(** [caches.keys()]. *)
Definition caches_keys (cs : cacheStorage) : list string := map fst cs.

Definition caches_has (name : string) (cs : cacheStorage) : bool :=
  existsb (String.eqb name) (caches_keys cs).

(** [caches.open(name)] creates the generation when it does not exist. *)
Definition caches_open (name : string) (cs : cacheStorage) : cacheStorage :=
  if caches_has name cs then cs else (cs ++ [(name, [])])%list.

(** [caches.delete(name)]. *)
Definition caches_delete (name : string) (cs : cacheStorage) : cacheStorage :=
  filter (fun g => negb (String.eqb (fst g) name)) cs.

(** A change made through the handle that [caches.open(name)] resolved to. *)
Definition in_cache (name : string) (f : cache -> cache) (cs : cacheStorage)
  : cacheStorage :=
  map (fun g => if String.eqb (fst g) name then (fst g, f (snd g)) else g) cs.

Definition urlsToCache : list string :=
  ["/"; "/index.html"; "/script.js"; "/manifest.json";
   "https://cdn.tailwindcss.com"].

Section Handlers.

(** The version tag of the deployed worker. *)
Variable CACHE_NAME : string.

(** [cache.addAll(urls)]: every URL is fetched; one fetch that fails, or
    answers outside 200..299 or with the partial content of a 206, rejects
    the whole call and nothing is stored.  (A response whose [Vary] header
    is [*] is rejected as well; the responses of the model carry no
    headers.) *)
Fixpoint fetch_all (network : string -> result response) (urls : list string)
  : result cache :=
  match urls with
  | [] => Ok []
  | u :: urls' =>
      r <- network u ;;
      if ((200 <=? status r) && (status r <=? 299) && negb (status r =? 206))%Z then
        rs <- fetch_all network urls' ;;
        Ok ((u, r) :: rs)
      else Throw TypeError
  end.

(** The [install] handler: the storage afterwards, and whether the
    promise given to [waitUntil] was fulfilled. *)
Definition on_install (network : string -> result response) (cs : cacheStorage)
  : cacheStorage * bool :=
  let opened := caches_open CACHE_NAME cs in
  match fetch_all network urlsToCache with
  | Ok fetched =>
      (in_cache CACHE_NAME
         (fun c => fold_left (fun acc e => cache_put (fst e) (snd e) acc) fetched c)
         opened, true)
  | Throw _ => (opened, false)
  end.

(** The test of the [fetch] handler on what the network answered:
    [!response || response.status !== 200 || response.type !== 'basic']. *)
Definition not_cacheable (answer : option response) : bool :=
  match answer with
  | None => true
  | Some r => negb (status r =? 200)%Z || negb (String.eqb (type r) "basic")
  end.

(** The [fetch] handler: what the page receives through [respondWith]
    ([None] for [undefined]) and the storage once the detached
    [cache.put] has run.  [network] is the outcome of
    [fetch(event.request)]. *)
Definition on_fetch (req : request) (network : result (option response))
    (cs : cacheStorage) : option response * cacheStorage :=
  match caches_match (url req) cs with
  | Some hit => (Some hit, cs)
  | None =>
      match network with
      | Ok answer =>
          if not_cacheable answer then (answer, cs)
          else
            match answer with
            | Some r =>
                (answer,
                 in_cache CACHE_NAME (cache_put (url req) r)
                   (caches_open CACHE_NAME cs))
            | None => (answer, cs)
            end
      | Throw _ =>
          if String.eqb (destination req) "document"
          then (caches_match "/index.html" cs, cs)
          else (None, cs)
      end
  end.

(** [on_fetch] is the handler on a [GET] request with its write done.
    The two definitions below take the handler apart: the request has a
    method, and the write ([caches.open(...).then(cache => cache.put(...))],
    lines 41 to 44) is started and not waited for. *)

(** A write that the handler has started. *)
Record pending_put : Type := {
  put_method : string;
  put_url : string;
  put_response : response
}.

(** [caches.match(event.request)]: a request that is not a [GET] matches
    nothing. *)
Definition match_request (method u : string) (cs : cacheStorage)
  : option response :=
  if String.eqb method "GET" then caches_match u cs else None.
##########
_Your assignment_:
Please retype all of the records, keeping each line exactly as it is.

_Answer box_:
(** [caches.keys()]. *)
Definition caches_keys (cs : cacheStorage) : list string := map fst cs.

Definition caches_has (name : string) (cs : cacheStorage) : bool :=
  existsb (String.eqb name) (caches_keys cs).

(** [caches.open(name)] creates the generation when it does not exist. *)
Definition caches_open (name : string) (cs : cacheStorage) : cacheStorage :=
  if caches_has name cs then cs else (cs ++ [(name, [])])%list.

(** [caches.delete(name)]. *)
Definition caches_delete (name : string) (cs : cacheStorage) : cacheStorage :=
  filter (fun g => negb (String.eqb (fst g) name)) cs.

(** A change made through the handle that [caches.open(name)] resolved to. *)
Definition in_cache (name : string) (f : cache -> cache) (cs : cacheStorage)
  : cacheStorage :=
  map (fun g => if String.eqb (fst g) name then (fst g, f (snd g)) else g) cs.

Definition urlsToCache : list string :=
  ["/"; "/index.html"; "/script.js"; "/manifest.json";
   "https://cdn.tailwindcss.com"].

Section Handlers.

(** The version tag of the deployed worker. *)
Variable CACHE_NAME : string.

(** [cache.addAll(urls)]: every URL is fetched; one fetch that fails, or
    answers outside 200..299 or with the partial content of a 206, rejects
    the whole call and nothing is stored.  (A response whose [Vary] header
    is [*] is rejected as well; the responses of the model carry no
    headers.) *)
Fixpoint fetch_all (network : string -> result response) (urls : list string)
  : result cache :=
  match urls with
  | [] => Ok []
  | u :: urls' =>
      r <- network u ;;
      if ((200 <=? status r) && (status r <=? 299) && negb (status r =? 206))%Z then
        rs <- fetch_all network urls' ;;
        Ok ((u, r) :: rs)
      else Throw TypeError
  end.

(** The [install] handler: the storage afterwards, and whether the
    promise given to [waitUntil] was fulfilled. *)
Definition on_install (network : string -> result response) (cs : cacheStorage)
  : cacheStorage * bool :=
  let opened := caches_open CACHE_NAME cs in
  match fetch_all network urlsToCache with
  | Ok fetched =>
      (in_cache CACHE_NAME
         (fun c => fold_left (fun acc e => cache_put (fst e) (snd e) acc) fetched c)
         opened, true)
  | Throw _ => (opened, false)
  end.

(** The test of the [fetch] handler on what the network answered:
    [!response || response.status !== 200 || response.type !== 'basic']. *)
Definition not_cacheable (answer : option response) : bool :=
  match answer with
  | None => true
  | Some r => negb (status r =? 200)%Z || negb (String.eqb (type r) "basic")
  end.

(** The [fetch] handler: what the page receives through [respondWith]
    ([None] for [undefined]) and the storage once the detached
    [cache.put] has run.  [network] is the outcome of
    [fetch(event.request)]. *)
Definition on_fetch (req : request) (network : result (option response))
    (cs : cacheStorage) : option response * cacheStorage :=
  match caches_match (url req) cs with
  | Some hit => (Some hit, cs)
  | None =>
      match network with
      | Ok answer =>
          if not_cacheable answer then (answer, cs)
          else
            match answer with
            | Some r =>
                (answer,
                 in_cache CACHE_NAME (cache_put (url req) r)
                   (caches_open CACHE_NAME cs))
            | None => (answer, cs)
            end
      | Throw _ =>
          if String.eqb (destination req) "document"
          then (caches_match "/index.html" cs, cs)
          else (None, cs)
      end
  end.

(** [on_fetch] is the handler on a [GET] request with its write done.
    The two definitions below take the handler apart: the request has a
    method, and the write ([caches.open(...).then(cache => cache.put(...))],
    lines 41 to 44) is started and not waited for. *)

(** A write that the handler has started. *)
Record pending_put : Type := {
  put_method : string;
  put_url : string;
  put_response : response
}.

(** [caches.match(event.request)]: a request that is not a [GET] matches
    nothing. *)
Definition match_request (method u : string) (cs : cacheStorage)
  : option response :=
  if String.eqb method "GET" then caches_match u cs else None.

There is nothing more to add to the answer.